Compound in Mediterranean diet aids cancer cell death
Washington: A compound abundant in the Mediterranean diet re-educates cancer cells into becoming normal cells that die as scheduled, a new study has found.
Ohio State University researchers found that the compound in certain plant-based foods, called apigenin, could stop breast cancer cells from inhibiting their own death.
Parsley, celery and chamomile tea are the most common sources of apigenin, but it is also found in many fruits and vegetables.
The researchers found that apigenin binds with an estimated 160 proteins in the human body, suggesting that other nutrients linked to health benefits - called "nutraceuticals" - might have similar far-reaching effects.
In contrast, most pharmaceutical drugs target a single molecule.
"In its relationship with a set of specific proteins, apigenin re-establishes the normal profile in cancer cells. We think this can have great value clinically as a potential cancer-prevention strategy," said Andrea Doseff, associate professor of internal medicine and molecular genetics at Ohio State and a co-lead author of the study.
Through additional experimentation, the team established that apigenin had relationships with proteins that have three specific functions. Among the most important was a protein called hnRNPA2.
This protein influences the activity of messenger RNA, or mRNA, which contains the instructions needed to produce a specific protein.
The production of mRNA results from the splicing, or modification, of RNA that occurs as part of gene activation.

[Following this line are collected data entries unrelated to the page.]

(** ** Label derivation, whatever the length of the list *)

(** X3: the labels on screen are the first 2N categories in their order,
    rows first; whatever comes after them is never shown, and the grid is a
    full N by N one exactly when at least 2N categories were delivered. *)
Theorem labels_are_prefix (h : HomeState) (m : Mode) :
  mode h = Some m ->
  let N := gridDimension m in
  (rows h ++ cols h)%list = take (2 * N) (categories h) /\
  (length (rows h) = N /\ length (cols h) = N <-> 2 * N <= length (categories h)).
Proof.
  intros Hm N. rewrite (rows_take h m Hm), (cols_take_drop h m Hm). fold N.
  rewrite take_take_drop, !length_take, length_drop.
  split; [f_equal; lia | lia].
Qed.

Lemma labels_are_prefix_witness :
  let h := mkHome [] sampleCategories (Some easy) 0 in
  (rows h ++ cols h)%list = take 6 sampleCategories /\
  (length (rows h) = 3 /\ length (cols h) = 3 <-> 6 <= 8).
Proof. intros h. exact (labels_are_prefix h easy eq_refl). Defined.

(** ** The markup of the grid *)

Lemma lookup_join_rows {A : Type} (ls : list (list A)) (n i j : nat) :
  Forall (fun l => length l = n) ls -> j < n ->
  mjoin ls !! (i * n + j) = ls !! i ≫= (.!! j).
Proof.
  intros Hls Hj. revert i. induction Hls as [|l ls Hl _ IH]; intros i.
  - now rewrite !lookup_nil.
  - change (mjoin (l :: ls)) with (l ++ mjoin ls)%list. destruct i as [|i].
    + cbn. apply lookup_app_l. lia.
    + replace (S i * n + j) with (length l + (i * n + j)) by lia.
      rewrite lookup_app_r by lia.
      replace (length l + (i * n + j) - length l) with (i * n + j) by lia.
      exact (IH i).
Qed.

Lemma length_join_rows {A : Type} (ls : list (list A)) (n : nat) :
  Forall (fun l => length l = n) ls -> length (mjoin ls) = length ls * n.
Proof.
  induction 1 as [|l ls Hl _ IH]; [reflexivity|].
  change (mjoin (l :: ls)) with (l ++ mjoin ls)%list.
  rewrite length_app, IH. cbn. lia.
Qed.

Lemma GameGrid_rows_uniform (rows cols : list string) :
  Forall (fun l => length l = gridTemplateColumns cols)
         (imap (fun i r => RowHeader i r :: imap (fun j c => Cell i j r c) cols) rows).
Proof.
  apply Forall_forall. intros l Hl. apply list_elem_of_lookup in Hl as [i Hi].
  rewrite list_lookup_imap in Hi. destruct (rows !! i) as [r|]; [|discriminate].
  injection Hi as <-. cbn. rewrite length_imap. unfold gridTemplateColumns. lia.
Qed.

(** X4: the markup of [GameGrid] fills a table of [rows.length + 1] lines
    of [cols.length + 1] grid columns each, in row-major order: the corner,
    then the column headers; and on line [i + 1] the header of row [i]
    followed, under the header of column [j], by the cell with key [i-j],
    whose props are the row label [i] and the column label [j]. *)
Theorem GameGrid_layout (rows cols : list string) :
  let n := gridTemplateColumns cols in
  let children := GameGridChildren rows cols in
  length children = (length rows + 1) * n /\
  children !! 0 = Some Corner /\
  (forall j c, cols !! j = Some c -> children !! (j + 1) = Some (ColumnHeader j c)) /\
  (forall i r, rows !! i = Some r -> children !! ((i + 1) * n) = Some (RowHeader i r)) /\
  (forall i j r c, rows !! i = Some r -> cols !! j = Some c ->
                   children !! ((i + 1) * n + (j + 1)) = Some (Cell i j r c)).
Proof.
  intros n children. subst children. unfold GameGridChildren.
  pose proof (GameGrid_rows_uniform rows cols) as Huni. fold n in Huni.
  assert (Hat : forall i k,
             (Corner :: (imap ColumnHeader cols ++
                mjoin (imap (fun i r => RowHeader i r :: imap (fun j c => Cell i j r c) cols)
                            rows))%list) !! ((i + 1) * n + k) =
             mjoin (imap (fun i r => RowHeader i r :: imap (fun j c => Cell i j r c) cols)
                         rows) !! (i * n + k)).
  { intros i k. unfold n, gridTemplateColumns.
    replace ((i + 1) * (length cols + 1) + k)
      with (S (length (imap ColumnHeader cols) + (i * (length cols + 1) + k)))
      by (rewrite length_imap; lia).
    rewrite lookup_cons. rewrite lookup_app_r by lia. f_equal. lia. }
  split; [|split; [reflexivity|split; [|split]]].
  - cbn [length]. rewrite length_app, length_imap, (length_join_rows _ n Huni), length_imap.
    unfold n, gridTemplateColumns. lia.
  - intros j c Hc. rewrite Nat.add_1_r, lookup_cons.
    rewrite lookup_app_l by (rewrite length_imap; now apply lookup_lt_Some in Hc).
    now rewrite list_lookup_imap, Hc.
  - intros i r Hr. replace ((i + 1) * n) with ((i + 1) * n + 0) by lia.
    rewrite Hat, (lookup_join_rows _ n i 0 Huni) by (unfold n, gridTemplateColumns; lia).
    now rewrite list_lookup_imap, Hr.
  - intros i j r c Hr Hc. rewrite Hat.
    rewrite (lookup_join_rows _ n i (j + 1) Huni)
      by (unfold n, gridTemplateColumns; apply lookup_lt_Some in Hc; lia).
    rewrite list_lookup_imap, Hr. cbn. rewrite Nat.add_1_r, lookup_cons.
    now rewrite list_lookup_imap, Hc.
Qed.

Lemma GameGrid_layout_witness :
  GameGridChildren ["r0"; "r1"] ["c0"; "c1"; "c2"] !! ((1 + 1) * 4 + (2 + 1))
  = Some (Cell 1 2 "r1" "c2").
Proof.
  destruct (GameGrid_layout ["r0"; "r1"] ["c0"; "c1"; "c2"]) as (_ & _ & _ & _ & Hcell).
  apply (Hcell 1 2 "r1" "c2"); reflexivity.
Defined.

Lemma omap_cellKey_headers_from (g : nat -> nat) (cols : list string) :
  omap cellKey (imap (fun j c => ColumnHeader (g j) c) cols) = [].
Proof.
  revert g. induction cols as [|c cols IH]; intros g; [reflexivity|].
  rewrite imap_cons. cbn. exact (IH (g ∘ S)).
Qed.

Lemma omap_cellKey_headers (cols : list string) :
  omap cellKey (imap ColumnHeader cols) = [].
Proof. exact (omap_cellKey_headers_from id cols). Qed.

Lemma omap_cellKey_row (i t : nat) (r : string) (cols : list string) :
  omap cellKey (imap (fun j c => Cell i (t + j) r c) cols) =
  (fun j => (i, j)) <$> seq t (length cols).
Proof.
  revert t. induction cols as [|c cols IH]; intros t; [reflexivity|].
  rewrite imap_cons. cbn. rewrite Nat.add_0_r. f_equal.
  rewrite <- (IH (S t)). f_equal. apply imap_ext. intros j x _. cbn.
  f_equal. lia.
Qed.

Lemma cprod_cons_l (x : nat) (l k : list nat) :
  cprod (x :: l) k = (((fun j => (x, j)) <$> k) ++ cprod l k)%list.
Proof. reflexivity. Qed.

Lemma omap_cellKey_rows (s : nat) (rows cols : list string) :
  omap cellKey
    (mjoin (imap (fun i r => RowHeader (s + i) r ::
                             imap (fun j c => Cell (s + i) j r c) cols) rows)) =
  cprod (seq s (length rows)) (seq 0 (length cols)).
Proof.
  revert s. induction rows as [|r rows IH]; intros s; [reflexivity|].
  rewrite imap_cons.
  change (mjoin (?l :: ?ls)) with (l ++ mjoin ls)%list.
  rewrite omap_app. cbn [length seq]. rewrite cprod_cons_l.
  f_equal.
  - cbn. rewrite Nat.add_0_r. exact (omap_cellKey_row s 0 r cols).
  - rewrite <- (IH (S s)). f_equal. f_equal. apply imap_ext. intros i x _. cbn.
    replace (s + S i) with (S (s + i)) by lia. reflexivity.
Qed.

(** X5: the cells that the markup of [GameGrid] contains are, in document
    order, the positions held to be mounted, and the cell with key [i-j]
    receives as props the row label at index [i] and the column label at
    index [j], the ones its guess is evaluated against. *)
Theorem GameGrid_cells (h : HomeState) (m : Mode) (s : nat) (ps : list Player)
    (rs cs : list string) :
  render h = GameGrid m s ps rs cs ->
  mounted h = omap cellKey (GameGridChildren rs cs) /\
  forall i j row col,
    Cell i j row col ∈ GameGridChildren rs cs <->
    rows h !! i = Some row /\ cols h !! j = Some col.
Proof.
  intros Hr.
  assert (Hrc : rs = rows h /\ cs = cols h).
  { unfold render in Hr. destruct (mode h); [|discriminate].
    destruct (3 <=? strikes h)%nat; [discriminate|]. now injection Hr as _ _ _ <- <-. }
  destruct Hrc as [-> ->]. split.
  - unfold mounted. rewrite Hr. unfold GameGridChildren. cbn [omap list_omap cellKey].
    rewrite omap_app, omap_cellKey_headers. cbn [app].
    symmetry. exact (omap_cellKey_rows 0 (rows h) (cols h)).
  - intros i j row col. unfold GameGridChildren. rewrite elem_of_cons, elem_of_app.
    split.
    + intros [Hc|[Hc|Hc]]; [discriminate Hc | |].
      * apply list_elem_of_lookup in Hc as [k Hk]. rewrite list_lookup_imap in Hk.
        destruct (cols h !! k); discriminate.
      * apply list_elem_of_join in Hc as (l & Hin & Hl).
        apply list_elem_of_lookup in Hl as [i' Hi']. rewrite list_lookup_imap in Hi'.
        destruct (rows h !! i') as [r|] eqn:Hrow; [|discriminate].
        injection Hi' as <-. apply elem_of_cons in Hin as [Hin|Hin]; [discriminate|].
        apply list_elem_of_lookup in Hin as [j' Hj']. rewrite list_lookup_imap in Hj'.
        destruct (cols h !! j') as [c|] eqn:Hcol; [|discriminate].
        injection Hj' as <- <- <- <-. now split.
    + intros [Hrow Hcol]. right. right. apply list_elem_of_join.
      exists (RowHeader i row :: imap (fun j c => Cell i j row c) (cols h)). split.
      * right. apply (list_elem_of_lookup_2 _ j). now rewrite list_lookup_imap, Hcol.
      * apply (list_elem_of_lookup_2 _ i). now rewrite list_lookup_imap, Hrow.
Qed.

Lemma GameGrid_cells_witness :
  let h := mkHome [] ["a"; "b"; "c"; "d"; "e"] (Some easy) 0 in
  mounted h = omap cellKey (GameGridChildren ["a"; "b"; "c"] ["d"; "e"]) /\
  (Cell 2 1 "c" "e" ∈ GameGridChildren ["a"; "b"; "c"] ["d"; "e"] <->
   rows h !! 2 = Some "c" /\ cols h !! 1 = Some "e").
Proof.
  intros h.
  destruct (GameGrid_cells h easy 0 [] ["a"; "b"; "c"] ["d"; "e"] eq_refl) as [Hm Hc].
  split; [exact Hm | apply Hc].
Defined.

The nature of the splice ultimately influences which protein instructions the mRNA contains.
Doseff noted that abnormal splicing is the culprit in an estimated 80 per cent of all cancers. In cancer cells, two types of splicing occur when only one would take place in a normal cell - a trick on the cancer cells` part to keep them alive and reproducing.
In this study, the researchers observed that apigenin`s connection to the hnRNPA2 protein restored this single-splice characteristic to breast cancer cells, suggesting that when splicing is normal, cells die in a programmed way, or become more sensitive to chemotherapeutic drugs.
"So by applying this nutrient, we can activate that killing machinery. The nutrient eliminated the splicing form that inhibited cell death," said Doseff, also an investigator in Ohio State`s Davis Heart and Lung Research Institute.
"Thus, this suggests that when we eat healthfully, we are actually promoting more normal splice forms inside the cells in our bodies," Doseff said.
Doseff is leading a study in mice, testing whether food modified to contain proper doses of this nutrient can change splicing forms in the animals` cells and produce an anti-cancer effect.
The research was published in the journal Proceedings of the National Academy of Sciences.